Problem description: If a line in the listing includes the word "below", copy it out.

Exercise data:
————————
(** * LLM-Chat: a shallow embedding of the chat relay and its client

    The development follows the two programs of the repository:

    - [app.py], the FastAPI orchestrator: session registry, history
      endpoint, streaming chat endpoint, session deletion;
    - [UI.py], the Gradio client: session list handling and the
      progressive rendering of a streamed reply.

    [app.py] reaches the message history, the history-aware runnable and
    the chain through the module-level names [SQLChatMessageHistory],
    [RunnableWithMessageHistory] and [build_chain], so the endpoints below
    take the runnable and the chain as arguments. The message history is
    the one the repository defines in [tests/test_chat.py]
    ([FakeSQLChatMessageHistory]). Two runnables are embedded: the class
    [RunnableWithMessageHistory] that [app.py] imports, which records an
    exchange once its stream has ended normally, and the double
    [FakeHistoryWrapper] of [tests/test_chat.py], which records the
    question before it streams. *)

From Stdlib Require Import String Ascii ZArith Lia Bool.
From Stdlib Require Import DecimalString.
From stdpp Require Import base gmap strings list.

Open Scope string_scope.

(** ** Python strings

    A Python [str] is modelled by a Rocq [string]; a character stands for
    the code point with the same number (0..255). *)

Module PyStr.

(** [str.isspace] on one code point below 256: TAB..CR, FS..US, SPACE,
    NEL and NBSP are the white-space characters [str.strip()] removes. *)
Definition isspace (c : ascii) : bool :=
  let n := nat_of_ascii c in
  ((9 <=? n)%nat && (n <=? 13)%nat)
  || ((28 <=? n)%nat && (n <=? 32)%nat)
  || (n =? 133)%nat
  || (n =? 160)%nat.

(** [s.lstrip()] *)
Fixpoint lstrip (s : string) : string :=
  match s with
  | EmptyString => EmptyString
  | String c s' => if isspace c then lstrip s' else s
  end.

(** [s.rstrip()]: a character is kept when it is not white space or when
    something is kept to its right. *)
Fixpoint rstrip (s : string) : string :=
  match s with
  | EmptyString => EmptyString
  | String c s' =>
      match rstrip s' with
      | EmptyString => if isspace c then EmptyString else String c EmptyString
      | String _ _ as r => String c r
      end
  end.
(** The tick, cut at [create_mood_stone_core]: from a running state whose
    particles have a ['max_life'] other than zero and whose pressure is at
    most 170, the four layers before it return on both canvases, with the
    same state. *)
Lemma tick_reaches_stone_core (named : string -> bool) (s : viz) :
  running s = true ->
  Forall (fun q => Particle.max_life q <> 0) (particles s) ->
  (economic_pressure (mood_data s) <= 170)%Z ->
  exists s4,
    keeps s s4
    /\ clock s4 = clock s
    /\ animate s = from_stone_core s4
    /\ @animate (Tk.canvas named) s = @from_stone_core (Tk.canvas named) s4.
Proof.
  intros Hr Hm Hp.
  pose proof (keeps_insensitive s) as HI.
  assert (U1 : untouched clock create_holographic_background)
    by (apply create_holographic_background_untouched; reflexivity).
  assert (U2 : untouched clock create_economic_pressure_visualization)
    by (apply create_economic_pressure_visualization_untouched;
        reflexivity).
  assert (U3 : untouched clock create_energy_flow_wisps)
    by (apply create_energy_flow_wisps_untouched; reflexivity).
  assert (U4 : untouched clock update_particle_systems)
    by (apply update_particle_systems_untouched; reflexivity).
  pose proof (create_holographic_background_inv
                (keeps s) True HI s (keeps_refl s)) as W1.
  destruct (wp_returns _ _ _ _ W1 Logic.I) as [[] E1].
  pose proof (wp_exec _ _ _ _ W1) as K1.
  pose proof (U1 s) as C1.
  set (s1 := exec create_holographic_background s) in *.
  pose proof (create_economic_pressure_visualization_inv
                (keeps s) True HI s1 K1) as W2.
  destruct (wp_returns _ _ _ _ W2 Logic.I) as [[] E2].
  pose proof (wp_exec _ _ _ _ W2) as K2.
  pose proof (U2 s1) as C2.
  set (s2 := exec create_economic_pressure_visualization s1) in *.
  pose proof (create_energy_flow_wisps_inv (keeps s) True s2 HI K2) as W3.
  destruct (wp_returns _ _ _ _ W3 Logic.I) as [[] E3].
  pose proof (wp_exec _ _ _ _ W3) as K3.
  pose proof (U3 s2) as C3.
  set (s3 := exec create_energy_flow_wisps s2) in *.
  pose proof (update_particle_systems_keeps s True s3 (fun _ => Hm) K3) as W4.
  destruct (wp_returns _ _ _ _ W4 Logic.I) as [[] E4].
  pose proof (wp_exec _ _ _ _ W4) as K4.
  pose proof (U4 s3) as C4.
  set (s4 := exec update_particle_systems s3) in *.
  exists s4. split; [exact K4 |]. split; [congruence |]. split.
  - unfold animate. rewrite bind_get_eq, Hr. cbn [negb].
    rewrite (bind_run _ _ _ _ _ E1), (bind_run _ _ _ _ _ E2),
      (bind_run _ _ _ _ _ E3), (bind_run _ _ _ _ _ E4).
    reflexivity.
  - assert (T1 : @create_holographic_background (Tk.canvas named) s
                 = (Ok tt, s1))
      by (rewrite tk_create_holographic_background; exact E1).
    assert (T2 : @create_economic_pressure_visualization (Tk.canvas named) s1
                 = (Ok tt, s2)).
    { rewrite tk_create_economic_pressure_visualization; [exact E2 |].
      now rewrite (keeps_mood _ _ K1). }
    assert (T3 : @create_energy_flow_wisps (Tk.canvas named) s2 = (Ok tt, s3))
      by (rewrite tk_create_energy_flow_wisps; exact E3).
    assert (T4 : @update_particle_systems (Tk.canvas named) s3 = (Ok tt, s4))
      by (rewrite tk_update_particle_systems; exact E4).
    unfold animate. rewrite bind_get_eq, Hr. cbn [negb].
    rewrite (bind_run _ _ _ _ _ T1), (bind_run _ _ _ _ _ T2),
      (bind_run _ _ _ _ _ T3), (bind_run _ _ _ _ _ T4).
    reflexivity.
Qed.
————————
Problem solution:
    [RunnableWithMessageHistory] and [build_chain], so the endpoints below
(** [str.isspace] on one code point below 256: TAB..CR, FS..US, SPACE,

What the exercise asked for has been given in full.